22 setembro 2012 | 20:27

O Palmeiras não tinha saída, a não ser a vitória, no duelo com o Figueirense, na noite deste sábado. E conseguiu o objetivo: volta de Florianópolis com 3 a 1 e três pontos importantes, depois de uma sequência de derrotas. Ainda está muito afundado na zona de rebaixamento (23 pontos), mas tem como consolo o fato de ter superado outro desesperado, justamente o rival catarinense, que permanece com 22 e, no momento, na penúltima colocação.

A partida foi resolvida nos dez minutos iniciais, em dois lances que nasceram dos pés de Marcos Assunção, sempre a velha e eficiente arma da equipe, mesmo com a mudança de comando técnico. Na primeira, em cobrança de falta aos 8, Thiago Heleno desviou e a bola passou sob as pernas do goleiro Wilson. Dois minutos depois, Assunção lançou de esquerda e foi a vez de Henrique deixar a marca dele.

Com a vantagem obtida antes dos cálculos mais otimistas, o Palmeiras acalmou-se, tentou deixar o ritmo do jogo sob controle e não foi incomodado pelo surpreso Figueirense. Marcos Assunção ainda marcaria mais uma vez, em outra falta, mas o juiz anulou, por considerar que Valdivia, sozinho dentro da área e impedido, atrapalhou a visão de Wilson.

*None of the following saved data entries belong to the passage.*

(** Without the form's gate an error can sit next to the results of an
    earlier overlapping search. *)
Example overlapping_error_keeps_earlier_results :
  let w := fire_all [Search; Search;
                     Settle 0 (reply_with "" [hit "a"]);
                     Settle 1 (Unreachable "Failed to fetch")] initial_world in
  error (app w) = Some "Failed to fetch" /\ results (app w) = [hit "a"].
Proof. vm_compute. split; reflexivity. Qed.

Lemma fire_requests e w :
  forallb well_formed_request (sent w) = true ->
  forallb well_formed_request (sent (fire e w)) = true
  /\ length (sent (fire e w)) =
     length (sent w) + match e with Search => 1 | _ => 0 end.
Proof.
  intros H. destruct e as [q | n | m | a | | t r]; simpl; try (split; [exact H | lia]).
  - rewrite forallb_app, H, length_app. simpl.
    split; [ | lia]. now destruct (searchMode (app w)).
  - unfold onSearch_settle.
    destruct (take_pending t (inflight w)) as [[p rest] | ]; simpl;
      (split; [exact H | lia]).
Qed.

(** Whatever the user does and whatever arrives, with or without the
    form's gate, every [onSearch] call sends exactly one request, and each
    request sent is either a plain search without blend weight and learn
    flag or a hybrid search with a blend weight and [learn] true (never
    false). *)
Theorem every_request_is_of_one_mode :
  forall es,
    let w := fire_all es initial_world in
    forallb well_formed_request (sent w) = true
    /\ length (sent w) = searches_in es.
Proof.
  intros es. cbv zeta.
  assert (H : forall w,
             forallb well_formed_request (sent w) = true ->
             forallb well_formed_request (sent (fire_all es w)) = true
             /\ length (sent (fire_all es w)) = length (sent w) + searches_in es).
  { unfold fire_all, searches_in.
    induction es as [ | e rest IH]; intros w Hw; simpl.
    - split; [exact Hw | lia].
    - destruct (fire_requests e w Hw) as (H1 & H2).
      destruct (IH (fire e w) H1) as (I1 & I2).
      split; [exact I1 | ]. rewrite I2, H2.
      destruct e; simpl; lia. }
  destruct (H initial_world eq_refl) as (H1 & H2).
  split; [exact H1 | exact H2].
Qed.

End SearchMoreFacts.

(* ===================================================================== *)
(** * Properties of the federation dashboard                             *)
(* ===================================================================== *)

Section FederationFacts.
Import Federation.

Ltac run_federation :=
  unfold fetchAll, createKey, revokeKey, Js.try_finally, Js.try_catch, Js.bind,
    Js.ret, Js.throw, Js.modify, setLoading, setHealth, setApiKeys, setInstances,
    setSyncStatus, setCreatedKey, setNewKeyName, setCreateLoading, set_cells,
    request, console_error, field_or_empty, listed, or_null, refresh_requests.

(** [fetchAll] never throws, issues its four requests and ends with
    [loading = false], leaving the key-creation cells alone.  Each cell
    takes the content of its own reply, or its fallback (no health, no
    keys, no instances, no sync status) when that request failed; the one
    exception is a [keys] or [instances] body that is the JSON value
    [null]: the refresh stops there and the cells after it keep what they
    had. *)
Theorem fetchAll_settles_every_cell :
  forall r w,
    let w' := fst (fetchAll r w) in
    snd (fetchAll r w) = Js.Normal tt
    /\ requests w' = (requests w ++ refresh_requests)%list
    /\ loading (cells w') = false
    /\ (newKeyName (cells w'), newKeyType (cells w'), createdKey (cells w'),
        createLoading (cells w'))
       = (newKeyName (cells w), newKeyType (cells w), createdKey (cells w),
          createLoading (cells w))
    /\ health (cells w') = or_null (health_reply r)
    /\ (apiKeys (cells w'), instances (cells w'), syncStatus (cells w')) =
       match keys_reply r, instances_reply r with
       | JsonNull, _ =>
           (apiKeys (cells w), instances (cells w), syncStatus (cells w))
       | _, JsonNull =>
           (listed (keys_reply r), instances (cells w), syncStatus (cells w))
       | _, _ =>
           (listed (keys_reply r), listed (instances_reply r),
            or_null (sync_reply r))
       end.
Proof.
  intros [hr kr ir sr] [s rq co]. cbv zeta. run_federation. simpl.
  destruct kr as [ | | [k | ]]; simpl;
    destruct ir as [ | | [i | ]]; simpl;
    rewrite <- ?app_assoc; simpl; repeat split.
Qed.

(** [createKey] does nothing at all while the name is empty.  Otherwise
    it never throws, posts the typed name and type with the six scopes and
    the rate limit 120, and ends with [createLoading = false]; when the
    reply carries a key, the key is put on display, the name field is
    cleared (which disables the create button) and the lists are
    refreshed; when it does not (no key in the body, [null], an unreadable
    body or an unreachable backend) the name and any key on display stay
    and nothing is refreshed. *)
Theorem createKey_shows_key_or_changes_nothing :
  forall created refreshed w,
    let w' := fst (createKey created refreshed w) in
    snd (createKey created refreshed w) = Js.Normal tt
    /\ if String.eqb (newKeyName (cells w)) "" then w' = w
       else
         createLoading (cells w') = false
         /\ match created with
            | JsonObject (Some (String c k)) =>
                requests w' =
                  (requests w
                   ++ PostKey (newKeyName (cells w)) (newKeyType (cells w))
                              ["read"; "write"; "search"; "hybrid"; "sync"; "crawl"] 120
                   :: refresh_requests)%list
                /\ createdKey (cells w') = Some (String c k)
                /\ newKeyName (cells w') = ""
                /\ create_disabled (cells w') = true
            | _ =>
                requests w' =
                  (requests w
                   ++ [PostKey (newKeyName (cells w)) (newKeyType (cells w))
                               ["read"; "write"; "search"; "hybrid"; "sync"; "crawl"]
                               120])%list
                /\ createdKey (cells w') = createdKey (cells w)
                /\ newKeyName (cells w') = newKeyName (cells w)
                /\ apiKeys (cells w') = apiKeys (cells w)
            end.
Proof.
  intros created [hr kr ir sr] [s rq co]. cbv zeta.
  run_federation. unfold create_disabled, truthy. cbn [cells newKeyName].
  destruct (String.eqb (newKeyName s) "") eqn:E; [split; reflexivity | ].
  destruct created as [ | | [[ | c k] | ]]; simpl; try (repeat split; fail).
  destruct kr as [ | | [k' | ]]; simpl;
    destruct ir as [ | | [i | ]]; simpl;
    rewrite <- ?app_assoc; simpl; repeat split.
Qed.

(** [revokeKey] never throws and issues the DELETE for that key; the
    lists are refreshed exactly when the request completed, whatever its
    status, and in no case does it touch the key-creation cells. *)
Theorem revokeKey_refreshes_when_the_request_completes :
  forall keyId completed refreshed w,
    let w' := fst (revokeKey keyId completed refreshed w) in
    snd (revokeKey keyId completed refreshed w) = Js.Normal tt
    /\ requests w' =
       (requests w ++ DeleteKey keyId :: (if completed then refresh_requests else []))%list
    /\ (newKeyName (cells w'), createdKey (cells w'), createLoading (cells w'))
       = (newKeyName (cells w), createdKey (cells w), createLoading (cells w))
    /\ (completed = false -> cells w' = cells w).
Proof.
  intros keyId completed [hr kr ir sr] [s rq co]. cbv zeta.
  run_federation. simpl.
  destruct completed; simpl.
  - destruct kr as [ | | [k' | ]]; simpl;
      destruct ir as [ | | [i | ]]; simpl;
      rewrite <- ?app_assoc; simpl; repeat split; discriminate.
  - repeat split.
Qed.

(** A refresh that meets a [null] keys body. *)
Example fetchAll_null_keys_run :
  let r := mkReplies (JsonObject (mkHealth "healthy" "1" "t" []))
                     JsonNull
                     (JsonObject (Some []))
                     (JsonObject (mkSync true 2 None 0 "push")) in
  let w' := fst (fetchAll r initial_world) in
  health (cells w') = Some (mkHealth "healthy" "1" "t" [])
  /\ syncStatus (cells w') = None
  /\ loading (cells w') = false
  /\ console w' =
     ["Failed to fetch federation data: TypeError: Cannot read properties of null"].
Proof. vm_compute. repeat split. Qed.

End FederationFacts.

(* ===================================================================== *)
(** * The two revisions of the search shell                              *)
(* ===================================================================== *)

Section RevisionFacts.
Import Api.

Lemma take_pending_earlier t ps :
  Forall (fun p => App.branch p = local) ps ->
  match App.take_pending t ps with
  | Some (p, rest) =>
      AppLocal.take t (map App.ticket ps) = Some (map App.ticket rest)
      /\ App.branch p = local
      /\ Forall (fun p => App.branch p = local) rest
  | None => AppLocal.take t (map App.ticket ps) = None
  end.
Proof.
  induction ps as [ | p rest IH]; intros Hall; simpl; [reflexivity | ].
  inversion Hall as [ | ? ? Hp Hrest]; subst.
  destruct (Nat.eqb (App.ticket p) t); [auto | ].
  specialize (IH Hrest).
  destruct (App.take_pending t rest) as [[found rest'] | ].
  - destruct IH as (-> & Hb & Hr). simpl. auto.
  - now rewrite IH.
Qed.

O Palmeiras teve os mesmos jogadores que atuavam sob o comando de Felipão – e ainda perdeu Correa por contusão no primeiro tempo. A postura foi mais serena, é verdade, mas para esse comportamento positivo contam os gols que surgiram antes que batesse qualquer apreensão por nova dificuldade para construir um placar favorável.

Não houve tensão nem com o gol de Aloisio, aos 20 da etapa final. O torcedor catarinense nem conseguiu festejar, pois dois minutos depois Marcos Assunção liquidou qualquer possibilidade de reação do time da casa, ao fazer o terceiro. Dali em diante, foi questão de esperar o tempo passar até os palmeirenses respirarem aliviados com o resultado. E Gilson Kleina estreou como os palestrinos queriam.